Chronic lymphocytic leukemia (CLL) is frequently associated with autoimmune phenomena, particularly autoimmune hemolytic anemia (AIHA). However, there are very few studies analyzing autoimmune cytopenias and its clinical implications in large, unselected series of patients with CLL. We investigated the prevalence, characteristics, and prognostic significance of autoimmune cytopenias in 960 patients with CLL diagnosed at the Hospital Clínic of Barcelona between January 1980 and December 2008. Seventy of 960 (7%) patients presented autoimmune cytopenias, of whom nineteen were detected at diagnosis, three prior to diagnosis and 48 during the course of the disease. Forty-nine patients had AIHA, 20 immune thrombocytopenic purpura (ITP) and one both AIHA and ITP. A clear association was observed between autoimmune cytopenias and poor prognostic variables such as high blood lymphocyte count (p= 0.004), blood lymphocyte doubling time less than 12 months (p= 0.01), increased serum beta-2 microglobulin (p= 0.02), and high expression of ZAP-70 (p=0.02) and CD38 (p=0.07).

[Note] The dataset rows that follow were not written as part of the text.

(* ===== verification/GenFiles.v ===== *)
(** * Writing the files of a container workload: [generate_container_workload]

    The generator of [lib/gen_container.py] that puts the units of a workload
    where the inventory of [lib/run_files.py] says.  The world is the files under the
    output directories, by path; a write to a path that cannot be written raises
    [OSError]. *)
From S2P Require Import Prelude PyStr PyPath UnitFile Toml WorkloadNames WorkloadConfig ContainerValidate.
From S2P Require Import NetworkConfig BrokerConfig Validation RunArgs UnitGen GenCommon GenEgress GenContainer GenReadback.
Local Open Scope Z_scope.

Inductive entry := Text (s : string) | Link (target : string).
Notation files := (gmap string entry).

Section writes.
Variable writable : pypath -> bool.

Definition write_text (p : pypath) (text : string) : io files unit := fun w =>
  if writable p then (<[path_str p := Text text]> w, Ok tt) else (w, Raise OSError).

(** [unlink(missing_ok=True)]. *)
Definition unlink (p : pypath) : io files unit := fun w =>
  if writable p then (delete (path_str p) w, Ok tt) else (w, Raise OSError).

(** [symlink_to] after the path, if there is one, has been unlinked. *)
Definition relink (p : pypath) (target : string) : io files unit := fun w =>
  if writable p then (<[path_str p := Link target]> w, Ok tt) else (w, Raise OSError).

Definition write_unit (p : pypath) (u : unit_file) : io files unit := write_text p (render u).

Definition is_render_error (e : exn) : bool := is_oserror e || bool_decide (e = ValueError).
End writes.

Section generate.
Variable writable : pypath -> bool.
Variable version : string.
Variable planes : list (Z * Z).
Variable leaf_dir denial_dir : string -> string.
Variable resolv_conf : option string.
Variable getaddrinfo : string -> res (list string).
Variable config_dir env_dir services_dir sysusers_dir : string.
Variable getgrnam : string -> option Z.
Variable float_percent : string -> option string.
Variable float_trunc : string -> res Z.
Variable ca_cert_path : string -> string.
Variable resolve_path : string -> option string.
Variable path_kind : string -> path_type.
Variable gpu_override : option string.
Variable cards : list card.
Variable render_derived_profile : list string -> res string.

Notation service := (generate_system_service version config_dir getgrnam float_percent float_trunc ca_cert_path
                       resolve_path path_kind gpu_override cards).

(** [if dests: dests[0].write_text(content)]; the content is only made then. *)
Definition write_first (ds : list pypath) (content : res unit_file) : io files unit :=
  match ds with
  | [] => mret tt
  | p :: _ => u ← pure content; write_unit writable p u
  end.

(** The sidecars a workload has. *)
Definition write_sidecars (config : table) (user_name : string) (uid : Z) (m : mode)
    (paths : list (string * string * pypath)) : io files unit :=
  inspects ← pure (container_uses_inspect config);
  _ ← (if inspects : bool then
         _ ← write_first (dests paths "unit" "inspect-socket")
               (generate_inspect_socket version planes config uid "workload-container-inspect");
         write_first (dests paths "unit" "inspect") (generate_inspect_service version leaf_dir denial_dir config user_name uid)
       else mret tt);
  resolves ← pure (container_uses_resolve config);
  _ ← (if resolves : bool then
         _ ← write_first (dests paths "unit" "resolve-socket") (generate_resolve_socket version config uid);
         write_first (dests paths "unit" "resolve") (generate_resolve_service version config user_name uid)
       else mret tt);
  creds ← pure (container_uses_credentials config);
  if creds : bool then
    write_first (dests paths "unit" "broker")
      (before ← container_broker_before config m;
       upstream ← container_broker_upstream_addresses getaddrinfo config;
       command ← container_broker_command config uid;
       generate_broker_service version resolv_conf config before (container_broker_hosts config) upstream command)
  else mret tt.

No statistically significant differences were found in the incidence of AIHA based on treatment modality: fludarabine-based 8/204 (4%) vs. alkylating agents-based 12/231 (5%). The outcome of patients with autoimmune cytopenias was not significantly different from that of patients without this complication (median survival: 8 years vs. 9 years; p=ns). Furthermore, no significant differences were observed according to the time at which cytopenia was detected (i.e., before, at diagnosis or after the diagnosis of CLL). Importantly, significant differences in the response rate were observed in the 73 patients with advanced (Binet C stage) disease based on the origin of cytopenia. Whereas 16 of the 19 patients with stage C “immune” disease responded to corticosteroids and as a result switched from stage C to stage A, only 9 of 54 patients with stage C “infiltrative” responded to therapy (p<0.0001). The survival analysis of patients included in this series according to a modified Binet staging system in which stage C “immune” disease is included as a distinct category is shown in the figure, median survival times being as follows: stage A, 10.2 years, stage B, 5.6 years, stage C “immune”, 7.4 years and stage C “infiltrative” 3.7 years (p<0.0001).